De toda a América Latina, os brasileiros são os que apresentam maior registro de diabéticos, e no ranking global, em número de casos, apenas perde para os Estados Unidos e a Índia. Entretanto, o IDF informa que a posição do Brasil é devido ao tamanho da população.

O tratamento do diabetes tipo 1 é realizado por meio de injeções diárias de insulina (Foto: Hytallo Souza)

Em entrevista ao G1, o endocrinologista pediátrico e professor da Faculdade de Medicina de Ribeirão Preto da USP, Raphael Del Roio Liberatore Júnior, a prevalência de diabetes tipo 1 aumentou 14 vezes em crianças e adolescentes, nos últimos 10 anos. Ele explica que no grupo mencionado, o diabetes tipo 1 “é a doença crônica endocrinológica mais frequente e a segunda ou a terceira doença crônica pediátrica, dependendo da população, mais frequente”.
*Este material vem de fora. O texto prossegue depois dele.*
(* ===== verification/CodecProps.v ===== *)
(** * Properties of the payload codec

    A message is a sequence of named fields; [write_fields] and [read_fields] run
    the writer and the reader methods of src/src/operation/codec.rs over it. *)
From S2P Require Import Prelude Wire Codec.

Inductive field_value :=
  | FieldU8 (v : Z)
  | FieldU16 (v : Z)
  | FieldU24 (v : Z)
  | FieldU32 (v : Z)
  | FieldF32 (v : Z)
  | FieldBytes (l : bytes).

Abbreviation field := (string * field_value)%type.

(** What the Rust types of the arguments guarantee, and for [u24] what the writer
    checks. *)
Definition field_ok (f : field) : Prop :=
  match f.2 with
  | FieldU8 v => is_u8 v
  | FieldU16 v => is_u16 v
  | FieldU24 v => 0 <= v <= 0xffffff
  | FieldU32 v | FieldF32 v => is_u32 v
  | FieldBytes l => all_u8 l
  end.

Definition write_field (f : field) (w : PayloadWriter) : result OperationError PayloadWriter :=
  match f.2 with
  | FieldU8 v => Ok (PayloadWriter_u8 v w)
  | FieldU16 v => Ok (PayloadWriter_u16 v w)
  | FieldU24 v => PayloadWriter_u24 v w
  | FieldU32 v => Ok (PayloadWriter_u32 v w)
  | FieldF32 v => Ok (PayloadWriter_f32 v w)
  | FieldBytes l => Ok (PayloadWriter_bytes l w)
  end.

(** Reads a field of the same shape under the same name. *)
Definition read_field (f : field) : reader field := fun r =>
  match f.2 with
  | FieldU8 _ => let? (v, r) := PayloadReader_u8 f.1 r ;; Ok ((f.1, FieldU8 v), r)
  | FieldU16 _ => let? (v, r) := PayloadReader_u16 f.1 r ;; Ok ((f.1, FieldU16 v), r)
  | FieldU24 _ => let? (v, r) := PayloadReader_u24 f.1 r ;; Ok ((f.1, FieldU24 v), r)
  | FieldU32 _ => let? (v, r) := PayloadReader_u32 f.1 r ;; Ok ((f.1, FieldU32 v), r)
  | FieldF32 _ => let? (v, r) := PayloadReader_f32 f.1 r ;; Ok ((f.1, FieldF32 v), r)
  | FieldBytes l =>
      let? (v, r) := PayloadReader_bytes (zlen l) f.1 r ;; Ok ((f.1, FieldBytes v), r)
  end.

Fixpoint write_fields (fs : list field) (w : PayloadWriter)
    : result OperationError PayloadWriter :=
  match fs with
  | [] => Ok w
  | f :: fs => let? w := write_field f w ;; write_fields fs w
  end.

Fixpoint read_fields (fs : list field) (r : PayloadReader)
    : result OperationError (list field * PayloadReader) :=
  match fs with
  | [] => Ok ([], r)
  | f :: fs =>
      let? (v, r) := read_field f r ;;
      let? (vs, r) := read_fields fs r ;;
      Ok (v :: vs, r)
  end.

(** The bytes of one field. *)
Definition field_bytes (f : field) : bytes :=
  match f.2 with
  | FieldU8 v => [v]
  | FieldU16 v => to_be_bytes 2 v
  | FieldU24 v => to_be_bytes 3 v
  | FieldU32 v | FieldF32 v => to_be_bytes 4 v
  | FieldBytes l => l
  end.

Definition fields_bytes (fs : list field) : bytes := List.flat_map field_bytes fs.

Lemma u24_be_bytes v : 0 <= v <= 0xffffff -> drop 1 (to_be_bytes 4 v) = to_be_bytes 3 v.
Proof. intros Hv. done. Qed.

Lemma write_field_ok f w :
  field_ok f -> write_field f w = Ok (mkWriter (wr_bytes w ++ field_bytes f)).
Proof.
  destruct f as [name []]; cbn; try done. intros Hv. unfold PayloadWriter_u24.
  destruct (Z.ltb_spec 0xffffff v); [lia|]. done.
Qed.

Lemma write_fields_ok fs w :
  Forall field_ok fs -> write_fields fs w = Ok (mkWriter (wr_bytes w ++ fields_bytes fs)).
Proof.
  revert w. induction fs as [|f fs IH]; intros w Hok.
  - cbn. rewrite app_nil_r. by destruct w.
  - apply Forall_cons_iff in Hok as [Hf Hfs]. cbn [write_fields]. rewrite write_field_ok by done.
    cbn [result_bind]. rewrite IH by done. cbn. by rewrite app_assoc.
Qed.

Lemma read_field_ok f past rest :
  field_ok f -> usize_len (past ++ field_bytes f ++ rest) ->
  read_field f (at_ past (field_bytes f ++ rest)) = Ok (f, at_ (past ++ field_bytes f) rest).
Proof.
  destruct f as [name [v|v|v|v|v|l]]; unfold field_ok, read_field, field_bytes; cbn [fst snd];
    intros Hok Hlen.
  - cbn [app]. by rewrite read_u8_at.
  - rewrite read_u16_at by (done || apply length_to_be_bytes). cbn [result_bind].
    rewrite from_to_be_bytes, Z.mod_small by (unfold is_u16, u16_max in Hok; lia). done.
  - rewrite read_u24_at by (done || apply length_to_be_bytes || apply to_be_bytes_u8).
    cbn [result_bind]. rewrite from_to_be_bytes, Z.mod_small by lia. done.
  - unfold PayloadReader_u32. rewrite read_array_at; [|done|unfold zlen; by rewrite length_to_be_bytes].
    cbn [result_bind]. rewrite from_to_be_bytes, Z.mod_small by (unfold is_u32, u32_max in Hok; lia). done.
  - rewrite read_f32_at by (done || apply length_to_be_bytes). cbn [result_bind].
    rewrite from_to_be_bytes, Z.mod_small by (unfold is_u32, u32_max in Hok; lia). done.
  - by rewrite read_bytes_at.
Qed.

Lemma read_field_short f past rest :
  usize_len (past ++ rest) -> (length rest < length (field_bytes f))%nat ->
  read_field f (at_ past rest) = Err (Truncated f.1 (zlen past)).
Proof.
  destruct f as [name [v|v|v|v|v|l]]; unfold read_field, field_bytes; cbn [fst snd];
    rewrite ?length_to_be_bytes; intros Hlen Hlt.
  - destruct rest; [by rewrite read_u8_end|cbn in Hlt; lia].
  - unfold PayloadReader_u16. by rewrite read_short_at by (done || (unfold zlen; lia)).
  - unfold PayloadReader_u24. by rewrite read_short_at by (done || (unfold zlen; lia)).
  - unfold PayloadReader_u32. by rewrite read_short_at by (done || (unfold zlen; lia)).
  - unfold PayloadReader_f32. by rewrite read_short_at by (done || (unfold zlen; lia)).
  - by rewrite read_bytes_short by (done || (unfold zlen; lia)).
Qed.

Lemma read_fields_ok fs past rest :
  Forall field_ok fs -> usize_len (past ++ fields_bytes fs ++ rest) ->
  read_fields fs (at_ past (fields_bytes fs ++ rest)) =
    Ok (fs, at_ (past ++ fields_bytes fs) rest).
Proof.
  revert past. induction fs as [|f fs IH]; intros past Hok Hlen.
  - cbn. by rewrite app_nil_r.
  - apply Forall_cons_iff in Hok as [Hf Hfs]. cbn [read_fields].
    change (fields_bytes (f :: fs)) with (field_bytes f ++ fields_bytes fs) in *.
    rewrite <-app_assoc in *. rewrite read_field_ok by done. cbn [result_bind].
    rewrite IH; [|done|by rewrite <-app_assoc]. cbn [result_bind]. by rewrite app_assoc.
Qed.

Lemma read_fields_short fs past k :
  Forall field_ok fs -> usize_len (past ++ fields_bytes fs) ->
  (k < length (fields_bytes fs))%nat ->
  exists name offset, read_fields fs (at_ past (take k (fields_bytes fs))) =
      Err (Truncated name offset) /\
    name ∈ fs.*1 /\ zlen past <= offset <= zlen past + Z.of_nat k.
Proof.
  revert past k. induction fs as [|f fs IH]; intros past k Hok Hlen Hk; [cbn in Hk; lia|].
  apply Forall_cons_iff in Hok as [Hf Hfs]. cbn [read_fields].
  change (fields_bytes (f :: fs)) with (field_bytes f ++ fields_bytes fs) in *.
  assert (Hpre : usize_len (past ++ take k (field_bytes f ++ fields_bytes fs))).
  { unfold usize_len, zlen in *. rewrite !length_app, length_take, length_app in *. lia. }
  destruct (Nat.ltb_spec k (length (field_bytes f))) as [Hlt|Hge].
  - exists f.1, (zlen past). rewrite read_field_short; [|done|rewrite length_take; lia].
    split_and!; [done|cbn; by constructor|lia|lia].
  - rewrite take_app_ge in * by lia. rewrite read_field_ok by done. cbn [result_bind].
    destruct (IH (past ++ field_bytes f) (k - length (field_bytes f))%nat Hfs) as
      (name & offset & Hr & Hin & Hoff).
    { by rewrite <-app_assoc. }
    { rewrite length_app in Hk. lia. }
    exists name, offset. rewrite Hr. split_and!; [done|cbn; by constructor| |];
      unfold zlen in *; rewrite length_app in Hoff; lia.
Qed.

(** Any sequence of fields written with [PayloadWriter] is read back by
    [PayloadReader] field by field with nothing left over; and every proper prefix
    of the written bytes, at whatever byte it is cut, is refused as truncated, with
    the name of one of the fields and an offset inside the bytes present. *)
Theorem payload_codec_roundtrip (fs : list field) :
  Forall field_ok fs -> usize_len (fields_bytes fs) ->
  exists w, write_fields fs PayloadWriter_new = Ok w /\
    (let data := PayloadWriter_finish w in
     (exists r, read_fields fs (PayloadReader_new data) = Ok (fs, r) /\
        PayloadReader_finish r = Ok tt) /\
     (forall k, (k < length data)%nat ->
        exists name offset,
          read_fields fs (PayloadReader_new (take k data)) = Err (Truncated name offset) /\
          name ∈ fs.*1 /\ 0 <= offset <= Z.of_nat k)).
Proof.
  intros Hok Hlen. exists (mkWriter (fields_bytes fs)).
  split; [by rewrite write_fields_ok|]. cbn [PayloadWriter_finish wr_bytes]. split.
  - exists (at_ (fields_bytes fs) []). rewrite finish_at, reader_new_at. split; [|done].
    rewrite <-(app_nil_r (fields_bytes fs)) at 1. rewrite read_fields_ok; [done|done|].
    by rewrite app_nil_r.
  - intros k Hk. rewrite reader_new_at.
    destruct (read_fields_short fs [] k Hok Hlen Hk) as (name & offset & ? & ? & ?); [].
    exists name, offset. unfold zlen in *. cbn [length] in *. split_and!; (done || lia).
Qed.

Lemma payload_codec_roundtrip_witness :
  let fs := [("unit", FieldU8 32); ("value", FieldF32 0x41200000); ("id", FieldU24 0x123456);
             ("name", FieldBytes [65; 66])]%string in
  exists w, write_fields fs PayloadWriter_new = Ok w /\
    PayloadWriter_finish w = [32; 0x41; 0x20; 0; 0; 0x12; 0x34; 0x56; 65; 66].
Proof.
  intros fs. destruct (payload_codec_roundtrip fs) as (w & Hw & _).
  - repeat (apply List.Forall_cons; [cbn; solve [solve_bytes | unfold is_u32, u32_max; lia]|]).
    apply List.Forall_nil.
  - vm_compute. congruence.
  - exists w. split; [exact Hw|]. vm_compute in Hw. injection Hw as <-. reflexivity.
Defined.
De acordo com o IDF, há indicadores que apontam que o diabetes tipo 2, mais frequente em adultos, está aumentando entre o grupo das crianças e adolescentes. Mas, eles ainda afirmam que os dados estatísticos que apresentam essa informação não são confiáveis o suficiente.

A Pesquisa de Vigilância de Fatores de Risco e Proteção para Doenças Crônicas por Inquérito Telefônico (Vigitel), de 2018, do Ministério da Saúde, revelou que a obesidade aumentou 67,8% nos últimos 13 anos. O salto foi de 11,8% da população em 2006 para 19,8% em 2018. O relatório da IDF informa que o aumento da diabetes infantil é “motivado por uma complexa interação entre fatores socioeconômicos, demográficos, ambientais e genéticos”. Liberatore disse que “a obesidade é o fator de risco mais importante para o diabetes tipo 2 porque gera uma situação de resistência à ação da insulina, ou seja, o corpo não consegue usá-la para controlar adequadamente os níveis de açúcar no sangue”.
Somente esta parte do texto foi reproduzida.